Articles from January 2009

Yellow-bellied Prinia

Yellow-bellied Prinia by Ck Leong

The Yellow-bellied Prinia is a common inhabitant of grassland and scrub, up to 1,200m in places where the vegetation has been disturbed. Usually it is seen taking short flights between brief landings on the stem of grass or bush. When disturbed, it quickly drops into cover. But it will soon give away its presence by its shrill song. The race found in Borneo is the Prinia f. latrunculus with its underparts awashed in a light buff, quite unrepresentative of its vernacular name.

Ochraceous Bulbul

Ochraceous Bulbul by Ck Leong

The bulbuls are a large family of Africa and southern Asia.

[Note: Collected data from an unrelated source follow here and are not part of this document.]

(** What is stored is read back: a rule of at most six fields whose last is
    not empty comes back from its row as it was; one with empty fields at its
    end comes back without them; a longer one is refused. *)
Theorem rule_roundtrip (ptype : gostring) (r : rule) :
  match ruleToRow ptype r with
  | Ok row => (length r <= maxRuleColumns)%nat /\ Ptype row = ptype /\ rowToRule row = trim r
              /\ (default [] (last r) <> [] -> rowToRule row = r)
  | Err e => (maxRuleColumns < length r)%nat /\ e = TooManyFields
  end.
Proof.
  unfold ruleToRow. destruct (Nat.ltb_spec maxRuleColumns (length r)) as [L|L]; [done|].
  pose proof (row_trim ptype r L) as T.
  split_and!; [done|done|done|]. intros N. rewrite T. clear -N. induction r as [|v r IH]; [done|]. rewrite trim_cons.
  destruct r as [|w r]; [cbn in *; unfold seq_eqb; by rewrite bool_decide_eq_false_2|]. rewrite IH by exact N. done.
Qed.

(** ** The table as a set of rules *)

Notation entry := (gostring * rule)%type.

Definition entry_of (r : casbinRule) : entry := (Ptype r, rowToRule r).
Definition stored (t : rules) : list entry := map entry_of (rows t).

Definition wide (r : rule) : bool := (maxRuleColumns <? length r)%nat.

Lemma rule_row p r : match ruleToRow p r with Ok row => (length r <= maxRuleColumns)%nat /\ entry_of row = (p, trim r) | Err _ => (maxRuleColumns < length r)%nat end.
Proof.
  unfold ruleToRow. destruct (Nat.ltb_spec maxRuleColumns (length r)) as [L|L]; [done|]. split; [done|]. unfold entry_of. f_equal. by apply row_trim.
Qed.

(** What a condition asks of an entry. *)
Definition asks (ptype : gostring) (c : list (nat * gostring)) (x : entry) : bool :=
  seq_eqb x.1 ptype && forallb (fun p => seq_eqb (field x.2 p.1) p.2) c.

Lemma hits_asks ptype c r : hits seq_eqb ptype c r = asks ptype c (entry_of r).
Proof.
  unfold hits, asks, entry_of. cbn [fst snd]. f_equal. rewrite rowToRule_trim. induction c as [|[i v] c IH]; [done|].
  cbn [forallb fst snd]. by rewrite field_trim, IH.
Qed.

Lemma filter_map {A B} (f : A -> B) (g : B -> bool) l : List.filter g (map f l) = map f (List.filter (fun x => g (f x)) l).
Proof. induction l as [|x l IH]; [done|]. cbn. rewrite IH. by destruct (g (f x)). Qed.

Lemma delete_stored ptype c t : stored (delete_where seq_eqb ptype c t) = List.filter (fun x => negb (asks ptype c x)) (stored t).
Proof. unfold stored, delete_where. cbn. rewrite filter_map. f_equal. apply filter_ext. intros r. by rewrite hits_asks. Qed.

Lemma seq_eqb_spec s t : seq_eqb s t = true <-> s = t.
Proof. unfold seq_eqb. apply bool_decide_eq_true. Qed.

(** The conditions of an exact rule ask for it alone. *)
Lemma asks_exact ptype old x : (length old <= maxRuleColumns)%nat -> (length x.2 <= maxRuleColumns)%nat -> trim x.2 = x.2 ->
  asks ptype (applyExactRule old) x = true <-> x = (ptype, trim old).
Proof.
  intros Lo Lx Tx. destruct x as [p ru]. cbn [fst snd] in *. unfold asks. cbn [fst snd]. rewrite andb_true_iff, seq_eqb_spec, forallb_forall. split.
  - intros [-> H]. f_equal. rewrite <- Tx. apply trim_ext. intros i. destruct (Nat.lt_ge_cases i maxRuleColumns) as [L|L].
    + assert (I : In (i, if (i <? length old)%nat then field old i else []) (applyExactRule old)) by (apply in_map_iff; exists i; split; [done|apply in_seq; lia]).
      specialize (H _ I). cbn [fst snd] in H. apply seq_eqb_spec in H. rewrite H. destruct (Nat.ltb_spec i (length old)); [done|]. symmetry. by apply field_past.
    + rewrite !field_past by lia. done.
  - intros [= -> ->]. split; [done|]. intros [i v] Hin. apply in_map_iff in Hin as (j & [= <- <-] & _). apply seq_eqb_spec. cbn [fst snd]. rewrite field_trim.
    destruct (Nat.ltb_spec j (length old)); [done|]. by apply field_past.
Qed.

Lemma same_key_spec r s : same_key seq_eqb r s = true <-> entry_of r = entry_of s.
Proof.
  unfold same_key, entry_of. rewrite !rowToRule_trim, andb_true_iff, seq_eqb_spec. destruct r as [i1 p1 a0 a1 a2 a3 a4 a5], s as [i2 p2 b0 b1 b2 b3 b4 b5]. unfold values. cbn [V0 V1 V2 V3 V4 V5 Ptype combine forallb fst snd]. rewrite !andb_true_iff, !seq_eqb_spec. split.
  - intros (-> & -> & -> & -> & -> & -> & -> & _). done.
  - intros [= -> E]. assert (F : forall i, field [a0; a1; a2; a3; a4; a5] i = field [b0; b1; b2; b3; b4; b5] i).
    { intros i. rewrite <- (field_trim [a0; a1; a2; a3; a4; a5]), E. apply field_trim. }
    pose proof (F 0%nat). pose proof (F 1%nat). pose proof (F 2%nat). pose proof (F 3%nat). pose proof (F 4%nat). pose proof (F 5%nat). cbn in *. by split_and!.
Qed.

(** ** The specification: a set of rules, in the order they came *)

Definition put (x : entry) (S : list entry) : list entry := if bool_decide (x ∈ S) then S else S ++ [x].
Definition without (P : entry -> bool) (S : list entry) : list entry := List.filter (fun x => negb (P x)) S.

Fixpoint put_new (xs : list entry) (S : list entry) : option (list entry) :=
  match xs with [] => Some S | x :: xs' => if bool_decide (x ∈ S) then None else put_new xs' (S ++ [x]) end.

Fixpoint drop_old (xs : list entry) (S : list entry) : option (list entry) :=
  match xs with [] => Some S | x :: xs' => if bool_decide (x ∈ S) then drop_old xs' (without (fun y => bool_decide (y = x)) S) else None end.

Inductive adapter_call :=
| CSave (m : list (gostring * list rule)) | CAdd (p : gostring) (r : rule) | CAdds (p : gostring) (rs : list rule)
| CRemove (p : gostring) (r : rule) | CRemoves (p : gostring) (rs : list rule) | CRemoveFiltered (p : gostring) (i : Z) (vs : list gostring)
| CUpdate (p : gostring) (old new : rule) | CUpdates (p : gostring) (olds news : list rule)
| CUpdateFiltered (p : gostring) (news : list rule) (i : Z) (vs : list gostring).

Definition adapter_step (sql_eq : gostring -> gostring -> bool) (fails : nat -> bool) (c : adapter_call) (t : rules) : result adapter_error rules :=
  match c with
  | CSave m => SavePolicy sql_eq fails m t
  | CAdd p r => AddPolicy sql_eq fails p r t
  | CAdds p rs => AddPolicies sql_eq fails p rs t
  | CRemove p r => RemovePolicy sql_eq fails p r t
  | CRemoves p rs => RemovePolicies sql_eq fails p rs t
  | CRemoveFiltered p i vs => RemoveFilteredPolicy sql_eq fails p i vs t
  | CUpdate p o n => UpdatePolicy sql_eq fails p o n t
  | CUpdates p os ns => UpdatePolicies sql_eq fails p os ns t
  | CUpdateFiltered p ns i vs => let? x := UpdateFilteredPolicies sql_eq fails p ns i vs t in Ok x.1
  end.

Definition entries (p : gostring) (rs : list rule) : list entry := map (fun r => (p, trim r)) rs.

(** A rule that a prefix is of: its fields are the given ones, as far as these
    go; and one whose fields from a position on are the given ones, where these
    are not empty.  A row has six fields. *)
Definition begins (p : gostring) (r : rule) (x : entry) : bool :=
  seq_eqb x.1 p && forallb (fun i => seq_eqb (field x.2 i) (field r i)) (seq 0 (Nat.min (length r) 6)).

Definition fits (p : gostring) (i : nat) (vs : rule) (x : entry) : bool :=
  seq_eqb x.1 p && forallb (fun j => (6 <=? i + j)%nat || seq_eqb (field vs j) [] || seq_eqb (field x.2 (i + j)) (field vs j)) (seq 0 (length vs)).

(** A filter that says something of some field. *)
Definition says (i : Z) (vs : rule) : bool :=
  (0 <=? i) && existsb (fun j => (Z.to_nat i + j <? 6)%nat && negb (seq_eqb (field vs j) [])) (seq 0 (length vs)).

Definition spec_call (c : adapter_call) (S : list entry) : option (list entry) :=
  match c with
  | CSave m => if existsb (fun x => existsb wide x.2) m then None else Some (fold_left (fun S x => put x S) (flat_map (fun x => entries x.1 x.2) m) [])
  | CAdd p r => if wide r then None else Some (put (p, trim r) S)
  | CAdds p rs => if existsb wide rs then None else Some (fold_left (fun S x => put x S) (entries p rs) S)
  | CRemove p r => Some (without (begins p r) S)
  | CRemoves p rs => Some (fold_left (fun S r => without (begins p r) S) rs S)
  | CRemoveFiltered p i vs => if says i vs then Some (without (fits p (Z.to_nat i) vs) S) else None
  | CUpdate p o n =>
      if wide o || wide n then None
      else match drop_old [(p, trim o)] S with Some S' => put_new [(p, trim n)] S' | None => None end
  | CUpdates p os ns =>
      if negb (length os =? length ns)%nat || existsb wide os || existsb wide ns then None
      else match drop_old (entries p os) S with Some S' => put_new (entries p ns) S' | None => None end
  | CUpdateFiltered p ns i vs =>
      let P := fits p (Z.to_nat i) vs in
      if negb (says i vs) || existsb wide ns || (negb (existsb P S) && negb (length ns =? 0)%nat) then None
      else put_new (entries p ns) (without P S)
  end.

There are 22 species here in Borneo. The Ochraceous bulbul Alophoixus ochraceus is a common bird of the mountains. They keep to the understorey feeding mainly on berries. With their puffed out throat feathers and loud calls, you can’t miss them.

Temminck’s Sunbird

Temminck’s Sunbird by Ck Leong

This beautiful sunbird Aethopyga temminckii is generally considered as a bird of the hills and mountains of Borneo. On occasions I have also seen it in the lowland forest (300m) of Tabin Wildlife Reserve. The male bird announces itself with a continual cheet cheet usually from the tree canopy. Its red tail distinguishes itself from the closely similar Javan Sunbird A. mystacalis (endemic to Java) which has a purple tail.

Dark-sided Flycatcher

Dark-sided Flycatcher by Ck Leong

This wintering flycatcher Muscicapa sibirica must feel really at home around the hilly habitat of Penampang, just south of Kota Kinabalu. I spotted this bird about two months ago and it is still around the same patch of forest today. Previously I have seen this bird in the montane forest of Mt Trus Madi around 1,600m above sea level, so it does get around. When not in flight, it is usually sitting upright on a bare branch.

Brown Shrike

Brown Shrike by Ck Leong

This common shrike Lanius cristatus arrives here every year without fail. There has been no study done on this migrant here but I feel that there has been a steady decline in numbers over the years. Most arrivals here are young with various stages of barring on the flanks and back. This particular bird was spotted around a low bush making repeated forays on grasshoppers on the ground.